AG : Pour simplifier en quelques grands repères, on pourrait dire que dans la décennie 90, on en était à se doter des ERP classiques pour être efficaces bien entendu, mais surtout pour se mesurer et évaluer sa performance. Dans les années 2000, on a commencé à travailler sur la business intelligence, à analyser pour aller vers l’avant. Au-delà du constat, ces résultats servaient une logique plus prospective. Au tournant de 2010, la volonté d’optimiser la fonction se fait jour. Il s’agissait d’améliorer la productivité en mettant en place par exemple des outils de P to P ou d’Order-to-Cash de façon à travailler sur les volumes et l’efficacité.
– Et aujourd’hui, après la situation de Covid-19 ?

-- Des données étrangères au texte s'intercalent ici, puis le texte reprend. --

Definition HALF_ULP : Q := pow2 (-53).
Definition TINY : Q := pow2 (-1075).
Lemma half_ulp_pos : (0 < HALF_ULP)%Q.
Proof. apply pow2_pos. Qed.
Lemma tiny_pos : (0 < TINY)%Q.
Proof. apply pow2_pos. Qed.

Lemma round_pos_error n d : (Qabs (round_pos n d - (Zpos n # d)) <= (Zpos n # d) * HALF_ULP + TINY)%Q.
Proof.
  unfold round_pos. set (e := last_place n d).
  assert (Hsmall : (pow2 e * (1 # 2) <= (Zpos n # d) * HALF_ULP + TINY)%Q).
  { assert (Ht : (0 < TINY)%Q) by apply pow2_pos. assert (Hh : (0 < HALF_ULP)%Q) by apply pow2_pos.
    unfold e, last_place. pose proof (ratio_log2_le n d) as Hk. set (k := ratio_log2 n d) in *.
    destruct (Z.max_spec (-1074) (k - 52)) as [[_ ->]|[_ ->]].
    - assert (E : (pow2 (k - 52) * (1 # 2) == pow2 k * HALF_ULP)%Q)
        by (unfold HALF_ULP; change (1 # 2)%Q with (pow2 (-1)); rewrite <- !pow2_plus; by replace (k - 52 + -1) with (k + -53) by lia).
      rewrite E. pose proof (Qmult_le_compat_r _ _ HALF_ULP Hk (Qlt_le_weak _ _ Hh)). lra.
    - assert (E : (pow2 (-1074) * (1 # 2) == TINY)%Q) by (unfold TINY; change (1 # 2)%Q with (pow2 (-1)); by rewrite <- pow2_plus).
      rewrite E. assert (0 < Zpos n # d)%Q by (unfold Qlt; cbn; lia). pose proof (Qmult_lt_0_compat _ _ H Hh). lra. }
  eapply Qle_trans; [|exact Hsmall]. destruct (0 <=? e) eqn:Ee; [apply Z.leb_le in Ee|apply Z.leb_gt in Ee]; apply scaled_error.
  - pose proof (Z.pow_pos_nonneg 2 e ltac:(lia) Ee). nia.
  - rewrite make_div, inject_Z_mult, <- pow2_Z by done. field. unfold Qeq. cbn. lia.
  - lia.
  - rewrite make_div, inject_Z_mult, <- pow2_Z by lia.
    assert (Hx : (pow2 (- e) * pow2 e == 1)%Q) by (rewrite <- pow2_plus; replace (- e + e) with 0 by lia; reflexivity).
    rewrite <- Qmult_assoc, Hx. field. unfold Qeq. cbn. lia.
Qed.

#[global] Opaque HALF_ULP TINY OVERFLOW.

Lemma round_error x : (Qabs (round_q x - x) <= Qabs x * HALF_ULP + TINY)%Q.
Proof.
  destruct x as [[|n|n] d]; unfold round_q; cbn [Qnum Qden].
  - assert (E : (0 # d == 0)%Q) by done. pose proof tiny_pos as Ht. rewrite E. change (Qabs (0 - 0)) with 0%Q. change (Qabs 0) with 0%Q. lra.
  - rewrite (Qabs_pos (Zpos n # d)) by done. apply round_pos_error.
  - assert (E : (- round_pos n d - (Zneg n # d) == - (round_pos n d - (Zpos n # d)))%Q) by (change (Zneg n # d)%Q with (- (Zpos n # d))%Q; ring).
    rewrite E, Qabs_opp. change (Zneg n # d)%Q with (- (Zpos n # d))%Q. rewrite Qabs_opp, (Qabs_pos (Zpos n # d)) by done. apply round_pos_error.
Qed.

Lemma round_nonneg x : (0 <= x)%Q -> (0 <= round_q x)%Q.
Proof.
  destruct x as [[|n|n] d]; intros Hx; unfold round_q; cbn [Qnum Qden]; [done| |done].
  unfold round_pos. apply Qmult_le_0_compat; [|apply Qlt_le_weak, pow2_pos]. change 0%Q with (inject_Z 0). rewrite <- Zle_Qle.
  destruct (0 <=? _) eqn:E; [apply Z.leb_le in E|apply Z.leb_gt in E]; apply nearest_nonneg; lia.
Qed.

(** ** Upper bounds through rounded arithmetic *)

(** [n] is not negative, and at most [x]; an infinity stands for a result
    beyond every double. *)
Definition below (n : jsnum) (x : Q) : Prop :=
  match n with
  | NNaN => False
  | NInf s => s = false /\ (OVERFLOW <= x)%Q
  | _ => (0 <= qval n)%Q /\ (qval n <= x)%Q
  end.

AG : A ce jour, les challenges sont associés à la digitalisation de toutes les fonctions de la direction financière. Et les enjeux sont clairement à la transformation de la fonction finance. On va se faire aider sur des notions soit de robotisation en simulant les comportements comptables basiques soit par des simulations liées à l’exploitation du big data. Pour résumer cette évolution, on peut dire que l’on est passés de la mesure à la projection vers l’extérieur. En tout état de cause, ce qui compte, c’est de pouvoir s’adapter à différents contextes. Et parfois même les plus inattendus. La crise sanitaire du Covid-19 va amplifier cette tendance qui préexistait.
– Peut-on tracer les lignes de crêtes d’un après 2020 ?

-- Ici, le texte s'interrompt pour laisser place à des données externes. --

Record RegisteredCredential : Type := {
  credentialId : jstr; subjectId : jstr; trustedDeviceId : jstr; relyingPartyId : jstr; publicKeyCose : jstr; algorithm : jsnum;
  signCount : jsnum; status : jstr; transports : option (list jstr); trust : Trust;
}.

Record CredentialAssertion : Type := {
  as_credentialId : jstr; clientDataJSON : jstr; authenticatorData : jstr; signature : jstr; userHandle : option jstr;
}.

Record AssertionVerificationRequest : Type := {
  rq_challenge : CredentialChallenge; rq_credential : RegisteredCredential; rq_assertion : CredentialAssertion; rq_now : Date;
}.

Inductive CredentialFailureCode : Type :=
| invalid_challenge | expired_challenge | credential_mismatch | credential_revoked | subject_mismatch | device_mismatch
| rp_id_mismatch | origin_mismatch | signature_invalid | user_presence_required | user_verification_required
| counter_rollback | attestation_policy_failed | malformed_assertion.

Record VerifiedAssertion : Type := {
  va_credentialId : jstr; va_signCount : jsnum; va_userPresent : bool; va_userVerified : bool; va_origin : jstr; va_relyingPartyId : jstr;
}.
Inductive AssertionVerificationResult : Type :=
| verified (v : VerifiedAssertion)
| unverified (code : CredentialFailureCode).

(** ** Values of unknown type *)

(** [value.key] of a value that is neither [null] nor [undefined]. *)
Definition member (key : jstr) (v : jsval) : jsval := match v with JObj props => prop key props | _ => JUndefined end.
Definition is_text (v : jsval) (s : jstr) : bool := match v with JStr t => t =s? s | _ => false end.
Definition truthy (v : jsval) : bool :=
  match v with
  | JUndefined | JNull => false
  | JBool b => b
  | JNum n => match n with NInt z => negb (z =? 0) | NNaN => false | _ => true end
  | JStr s => match s with [] => false | _ => true end
  | _ => true
  end.
Definition is_true (v : jsval) : bool := match v with JBool b => b | _ => false end.
Definition is_object (v : jsval) : bool := match v with JArr _ | JObj _ => true | _ => false end.

(** ** simpleWebAuthnVerifier.ts *)

Definition MAX_ENCODED_FIELD : Z := 16384.
Definition MAX_CREDENTIAL_ID_BYTES : Z := 1024.
Definition MAX_PUBLIC_KEY_BYTES : Z := 2048.
Definition ES256_COSE_ALGORITHM : Z := -7.
Definition UINT32_MAX : Z := 4294967295.

Definition len {A} (l : list A) : Z := Z.of_nat (length l).

(** A step of the verification: [reject] throws an [AssertionRejected], the
    library any other exception. *)
Inductive checked (A : Type) : Type :=
| Passed (a : A)
| Rejected (code : CredentialFailureCode)
| Crashed.
Arguments Passed {A} a.
Arguments Rejected {A} code.
Arguments Crashed {A}.
#[global] Instance checked_ret : MRet checked := fun A a => Passed a.
#[global] Instance checked_bind : MBind checked := fun A B k m =>
  match m with Passed a => k a | Rejected c => Rejected c | Crashed => Crashed end.
(* ===== verification/EngineSnapshot.v ===== *)
(** EngineSnapshot: apps/issuer-simulator/airlockEngine.ts, what [restore] admits
    is the snapshot of the engine it makes. *)
From S2P Require Import Prelude JsString JsMap Host JsTime JsJson Transitions Protocol DeviceKeys ChallengeStore AuditLog Engine.
#[local] Open Scope string_scope.
#[local] Open Scope list_scope.
#[local] Open Scope Z_scope.
#[local] Open Scope js_scope.

(** ** Maps filled from a list *)

(** The entries of [l] under their keys. *)
Definition keyed {V} (key : V -> jstr) (l : list V) : list (jstr * V) := map (fun v => (key v, v)) l.

Lemma keyed_values {V} (key : V -> jstr) l : (keyed key l).*2 = l.
Proof. unfold keyed. induction l as [|v l IH]; cbn; [done|by f_equal]. Qed.
Lemma keyed_get {V} (key : V -> jstr) l k v : map_get k (keyed key l) = Some v -> key v = k /\ v ∈ l.
Proof.
  intros E%map_get_in. unfold keyed in E. apply list_elem_of_In, in_map_iff in E as (x & [= <- <-] & Hx). by rewrite list_elem_of_In.
Qed.

(** A loop that adds each element under a key of its own. *)
Lemma restore_all_appends {A B : Type} (f : A -> list B -> result (list B)) (e : A -> B) l m m' :
  (forall x m m', f x m = Ok m' -> m' = m ++ [e x]) -> restore_all f l m = Ok m' -> m' = m ++ map e l.
Proof.
  intros Hf. revert m. induction l as [|x l IH]; intros m; cbn [restore_all map]; [intros [= <-]; by rewrite app_nil_r|].
  rewrite result_bind_Ok. intros (m1 & ->%Hf & Hr). rewrite (IH _ Hr). by rewrite <- app_assoc.
Qed.

Lemma restoreUnique_appends {V} label key (v : V) m m' : restoreUnique label key v m = Ok m' -> m' = m ++ [(key, v)].
Proof. unfold restoreUnique. rewrite throw_if_bind_Ok. intros [E%map_has_false [= <-]]. by apply map_set_fresh. Qed.

Section engine.
Context `{Host}.

(** Each test of a loop body passed, what is left is the insertion. *)
Ltac passes := repeat lazymatch goal with
  | |- throw_if _ _ ≫= _ = Ok _ -> _ => rewrite throw_if_bind_Ok; intros [_ Hrest]; revert Hrest
  | |- _ ≫= _ = Ok _ -> _ => rewrite result_bind_Ok; intros (? & _ & Hrest); revert Hrest
  end.

Lemma restore_device_appends d m m' : restore_device d m = Ok m' -> m' = m ++ [(td_deviceId d, d)].
Proof. unfold restore_device. passes. apply restoreUnique_appends. Qed.
Lemma restore_token_appends t m m' : restore_token t m = Ok m' -> m' = m ++ [(pt_tokenId t, t)].
Proof. unfold restore_token. passes. apply restoreUnique_appends. Qed.
Lemma restore_request_appends s r m m' : restore_request s r m = Ok m' -> m' = m ++ [(pr_requestId r, r)].
Proof. unfold restore_request. cbv zeta. passes. apply restoreUnique_appends. Qed.
Lemma restore_transaction_appends s t m m' : restore_transaction s t m = Ok m' -> m' = m ++ [(tx_transactionId t, t)].
Proof. unfold restore_transaction. destruct (tx_challenge t); [|done]. passes. apply restoreUnique_appends. Qed.
Lemma restore_spend_appends s p m m' : restore_spend s p m = Ok m' -> m' = m ++ [p].
Proof.
  unfold restore_spend. destruct p as [key amount]. destruct (match lastIndexOf 58 key with Some (S i) => _ | _ => _ end) as [tok day].
  rewrite throw_if_bind_Ok. intros [_ Hr]. revert Hr. rewrite result_bind_Ok. intros (iso & _ & Hr). revert Hr.
  rewrite throw_if_bind_Ok. intros [E [= <-]]. apply orb_false_iff in E as [_ E%map_has_false]. by apply map_set_fresh.
Qed.

Lemma restore_records_appends l s s' : restore_records s l = Ok s' -> s' = s ++ keyed (fun r => challengeId (rec_binding r)) l.
Proof.
  revert s. induction l as [|r l IH]; intros s; cbn [restore_records keyed map]; [intros [= <-]; by rewrite app_nil_r|].
  rewrite result_bind_Ok. intros (s1 & Hr & Hl). rewrite (IH _ Hl). revert Hr. unfold restore_record. cbv zeta.
  rewrite throw_if_bind_Ok. intros [_ Hr]. revert Hr. rewrite result_bind_Ok. intros (_ & _ & Hr). revert Hr.
  rewrite throw_if_bind_Ok. intros [E%map_has_false Hr]. revert Hr.
  rewrite !throw_if_bind_Ok. intros (_ & _ & _ & [= <-]). rewrite map_set_fresh by done. by rewrite <- app_assoc.
Qed.

(** The engine [restore] makes, field by field. *)
Lemma restore_fields es e : restore es = Ok e ->
  es_schemaVersion es = 2 /\ as_schemaVersion (es_audit es) = 1 /\ audit e = as_events (es_audit es) /\
  ss_schemaVersion (es_challenges es) = 1 /\ challenges e = keyed (fun r => challengeId (rec_binding r)) (ss_records (es_challenges es)) /\
  devices e = keyed td_deviceId (es_devices es) /\ tokens e = keyed pt_tokenId (es_tokens es) /\
  provisioning e = keyed pr_requestId (es_provisioning es) /\ transactions e = keyed tx_transactionId (es_transactions es) /\
  dailySpend e = es_dailySpend es.
Proof.
  unfold restore. rewrite throw_if_bind_Ok. intros [Hv Hr]. apply negb_false_iff, Z.eqb_eq in Hv. revert Hr.
  rewrite result_bind_Ok. intros (log & (Hav & <- & _)%restore_Ok_plain & Hr). revert Hr.
  rewrite result_bind_Ok. intros (cs & Hcs & Hr). revert Hr. revert Hcs. unfold ChallengeStore.restore. rewrite throw_if_bind_Ok.
  intros [Hcv%negb_false_iff%Z.eqb_eq Hcs%restore_records_appends].
  rewrite result_bind_Ok. intros (ds & Hds%(restore_all_appends _ (fun d => (td_deviceId d, d)) _ _ _ restore_device_appends) & Hr). revert Hr.
  rewrite result_bind_Ok. intros (ts & Hts%(restore_all_appends _ (fun d => (pt_tokenId d, d)) _ _ _ restore_token_appends) & Hr). revert Hr. cbv zeta.
  rewrite result_bind_Ok. intros (rs & Hrs%(restore_all_appends _ (fun d => (pr_requestId d, d)) _ _ _ (restore_request_appends _)) & Hr). revert Hr.
  rewrite result_bind_Ok. intros (xs & Hxs%(restore_all_appends _ (fun d => (tx_transactionId d, d)) _ _ _ (restore_transaction_appends _)) & Hr). revert Hr.
  rewrite result_bind_Ok. intros (sp & Hsp%(restore_all_appends _ (fun p => p) _ _ _ (restore_spend_appends _)) & Hr). revert Hr.
  rewrite result_bind_Ok. intros (res & _ & Hr). revert Hr.
  rewrite throw_if_bind_Ok. intros [_ [= <-]]. cbn. rewrite map_id in Hsp. by subst.
Qed.

Lemma snapshot_restored es e : restore es = Ok e -> snapshot None e = es.
Proof.
  intros (E1 & E2 & E3 & E4 & E5 & E6 & E7 & E8 & E9 & E10)%restore_fields. unfold snapshot, ChallengeStore.snapshot, AuditLog.snapshot.
  rewrite E3, E5, E6, E7, E8, E9, E10, !keyed_values. destruct es as [v [av aev] [cv crs] ? ? ? ? ?]. cbn in *. by subst.
Qed.
End engine.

AG : A mon sens, il faut considérer l’après Covid comme une accélération impérative de la capacité de réaction. Pendant des décennies, le passé éclairait le présent. Fort de cela, on se projetait vers un futur que l’on pouvait imaginer. Aujourd’hui, si l’on projette un plan à cinq ans par exemple, l’exercice devient très compliqué dans un environnement incertain corrélé à la survenue de crises violentes. Dans cette logique, que devient la notion de budget dans un contexte où désormais peut surgir la cessation d’activité totale pour l’entreprise ? Difficile de bâtir un atterrissage pour l’après 2020. Sur la base de quelles simulations ?

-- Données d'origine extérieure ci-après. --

(** [Number(text)] *)
Definition decimal_literal (neg : bool) (t : jstr) : jsnum :=
  let '(d, r) := span_digits t in
  let '(point, f, r) := match r with 46%N :: r => let '(f, r) := span_digits r in (true, f, r) | _ => (false, [], r) end in
  let '(e, r) := match r with
    | c :: r' =>
        if (c =? 101)%N || (c =? 69)%N then
          let '(sign, r'') := match r' with 43%N :: q => ([43%N], q) | 45%N :: q => ([45%N], q) | _ => ([], r') end in
          match span_digits r'' with ([], _) => ([], r) | (x, q) => (c :: sign ++ x, q) end
        else ([], r)
    | [] => ([], r)
    end in
  match d ++ f, r with
  | [], _ | _, _ :: _ => NNaN
  | _, [] =>
      match f, e with
      | [], [] => integer_number (if neg then - Z.of_N (digits_value d) else Z.of_N (digits_value d))
      | _, _ => decimalToNumber ((if neg then [45%N] else []) ++ match d with [] => [48%N] | _ => d end ++
                                 (if point then match f with [] => [] | _ => 46%N :: f end else []) ++ e)
      end
  end.

Definition radix_value (base : N) (s : jstr) : jsnum :=
  match s, fold_left (fun a c => v ← a; d ← hex_digit_value c; if (d <? base)%N then Some (v * base + d)%N else None) s (Some 0%N) with
  | _ :: _, Some n => integer_number (Z.of_N n)
  | _, _ => NNaN
  end.

Definition to_number (text : jstr) : jsnum :=
  match trim text with
  | [] => NInt 0
  | 48%N :: c :: r =>
      if (c =? 120)%N || (c =? 88)%N then radix_value 16 r
      else if (c =? 111)%N || (c =? 79)%N then radix_value 8 r
      else if (c =? 98)%N || (c =? 66)%N then radix_value 2 r
      else decimal_literal false (48%N :: c :: r)
  | c :: r =>
      let '(neg, t) := if (c =? 45)%N then (true, r) else if (c =? 43)%N then (false, r) else (false, c :: r) in
      if t =s? "Infinity" then NInf neg else decimal_literal neg t
  end.

Definition enforceMutationSource `{UrlParser} (req : Request) : fallible unit :=
  fail_if (match single (sec_fetch_site req) with Some site => negb (site =s? "same-origin") && negb (site =s? "none") | None => false end)
    (HttpError 403 "Cross-origin mutation request rejected." "CROSS_ORIGIN_REJECTED") ≫= fun _ =>
  match origin_header req with
  | None => Fine tt
  | Some (Several _) => Threw (HttpError 403 "Untrusted mutation origin rejected." "UNTRUSTED_ORIGIN")
  | Some (Single origin) =>
      fail_if (origin =s? "null") (HttpError 403 "Untrusted mutation origin rejected." "UNTRUSTED_ORIGIN") ≫= fun _ =>
      match host req with
      | None | Some [] => Threw (HttpError 400 "Host header is required." "HOST_REQUIRED")
      | Some host =>
          match url_parse origin with
          | Some parsed =>
              fail_if (negb (origin =s? Url.origin parsed) || negb (protocol parsed =s? "http:"))
                (HttpError 403 "Invalid mutation origin rejected." "INVALID_ORIGIN") ≫= fun _ =>
              fail_if (negb (Url.origin parsed =s? js "http://" ++ host))
                (HttpError 403 "Cross-origin mutation request rejected." "CROSS_ORIGIN_REJECTED")
          | None => Threw (HttpError 403 "Invalid mutation origin rejected." "INVALID_ORIGIN")
          end
      end
  end.

Definition too_large : Thrown :=
  HttpError 413 (js "Request body exceeds " ++ decimal_Z MAX_REQUEST_BODY_BYTES ++ js " bytes.") "PAYLOAD_TOO_LARGE".

(** [for await (const chunk of req) { ... }] *)
Fixpoint read_body (total : Z) (chunks : list (list N)) (error : option jstr) : fallible (list N) :=
  match chunks with
  | [] => match error with None => Fine [] | Some e => Threw (PlainError e) end
  | chunk :: chunks =>
      let total := total + len chunk in
      if MAX_REQUEST_BODY_BYTES <? total then Threw too_large
      else read_body total chunks error ≫= fun rest => Fine (chunk ++ rest)
  end.

Definition readBoundedBody (req : Request) : fallible (list N) :=
  (match h_content_length req with
   | None => Fine tt
   | Some declared =>
       match to_number declared with
       | NInt length =>
           fail_if (negb (safe_int length) || (length <? 0)) (HttpError 400 "Invalid Content-Length." "INVALID_CONTENT_LENGTH") ≫= fun _ =>
           fail_if (MAX_REQUEST_BODY_BYTES <? length) too_large
       | _ => Threw (HttpError 400 "Invalid Content-Length." "INVALID_CONTENT_LENGTH")
       end
   end) ≫= fun _ =>
  read_body 0 (chunks req) (stream_error req).

(** [header?.split(";", 1)[0]?.trim().toLowerCase() === "application/json"] *)
Definition is_json (req : Request) : bool := bool_decide (media_type <$> h_content_type req = Some (js "application/json")).

(** An object, as [JSON.parse] gives it. *)
Definition parse_object (body : list N) : fallible jsval :=
  match json_parse (utf8_decode body) with
  | Throw _ => Threw (HttpError 400 "Malformed JSON request body." "MALFORMED_JSON")
  | Ok (JObj props) => Fine (JObj props)
  | Ok _ => Threw (HttpError 400 "JSON body must be an object." "BODY_NOT_OBJECT")
  end.

Definition parseJsonBody (req : Request) (body : list N) : fallible jsval :=
  fail_if (negb (is_json req)) (HttpError 415 "Content-Type must be application/json." "UNSUPPORTED_MEDIA_TYPE") ≫= fun _ =>
  fail_if (bool_decide (body = [])) (HttpError 400 "JSON request body is required." "BODY_REQUIRED") ≫= fun _ =>
  parse_object body.

Definition parseAmountMinor (value : jsval) : fallible Z :=
  match value with
  | JStr text =>
      let input := trim text in
      let '(whole, rest) := span_digits (match input with 45%N :: r => r | _ => input end) in
      let negative := match input with 45%N :: _ => true | _ => false end in
      let fraction := match rest with 46%N :: r => if forallb is_digit r then Some r else None | _ => None end in
      let decimals := match rest with [] => Some [] | _ => match fraction with Some [] => None | f => f end end in
      fail_if (negative && negb (bool_decide (whole = [])) && bool_decide (is_Some decimals)) (DomainError "AMOUNT_NON_POSITIVE" "Amount must be greater than zero.") ≫= fun _ =>
      let canonical := match whole with [] => false | [_] => true | c :: _ => negb (c =? 48)%N end in
      match decimals with
      | Some f =>
          fail_if (negative || negb canonical || (2 <? len f))
            (DomainError "AMOUNT_FORMAT_INVALID" "Amount must be a finite decimal with no more than two fractional digits.") ≫= fun _ =>
          let minor := Z.of_N (digits_value whole) * 100 + Z.of_N (digits_value (f ++ repeat 48%N (2 - length f))) in
          fail_if (minor <=? 0) (DomainError "AMOUNT_NON_POSITIVE" "Amount must be greater than zero.") ≫= fun _ =>
          fail_if (MAX_SAFE_INTEGER <? minor) (DomainError "AMOUNT_TOO_LARGE" "Amount exceeds the safe supported limit.") ≫= fun _ =>
          Fine minor
      | None => Threw (DomainError "AMOUNT_FORMAT_INVALID" "Amount must be a finite decimal with no more than two fractional digits.")
      end
  | _ => Threw (DomainError "AMOUNT_REQUIRED" "Amount is required in decimal form, for example 25.00.")
  end.

Definition parseMerchantId (value : jsval) : fallible jstr :=
  match value with
  | JStr text =>
      let merchantId := trim text in
      fail_if (bool_decide (merchantId = [])) (DomainError "MERCHANT_REQUIRED" "Merchant identifier is required.") ≫= fun _ =>
      fail_if (negb (id_pattern_max 63 merchantId))
        (DomainError "MERCHANT_INVALID" (js "Merchant identifier must be 1" ++ [8211%N] ++
           js "64 letters, numbers, dots, colons, underscores, or hyphens.")) ≫= fun _ =>
      Fine merchantId
  | _ => Threw (DomainError "MERCHANT_REQUIRED" "Merchant identifier is required.")
  end.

– V,W, L ou U ; on ne sait quelle forme aura la courbe de la reprise. Mais peut-on déjà envisager les changements qui vont s’imposer aux DAF dans les tous prochains mois en termes de gestion du risque en situation de crise ?
AG : Dans la mesure où tous les impacts ne sont pas encore quantifiés, cela ne simplifie pas la tâche. On ne peut pas dire si une reprise forte et rapide va succéder à un arrêt brutal. Les entreprises ont moins de trésorerie et éprouvent des difficultés à se projetter. Des questions se posent. Si vous êtes un industriel, avez-vous intérêt à poursuivre la production avec des circuits longs par exemple ? Quoi qu’il en soit, tout cela aura une incidence car des problèmes ont été mis en lumière à la faveur de la crise. La trop grande dépendance à tout ce qui vient hors d’Europe notamment. Les délais trop longs d’approvisionnements sont des faits majeurs. Cela va changer les choses et pas mal de modèles. Celui du flux tendu par exemple. Observez le BTP et l’impossibilité d’être livré de ce qui a été commandé. Idem pour la distribution et les ruptures en rayons. Ce blocage général de l’économie mondiale va avoir des répercussions majeures.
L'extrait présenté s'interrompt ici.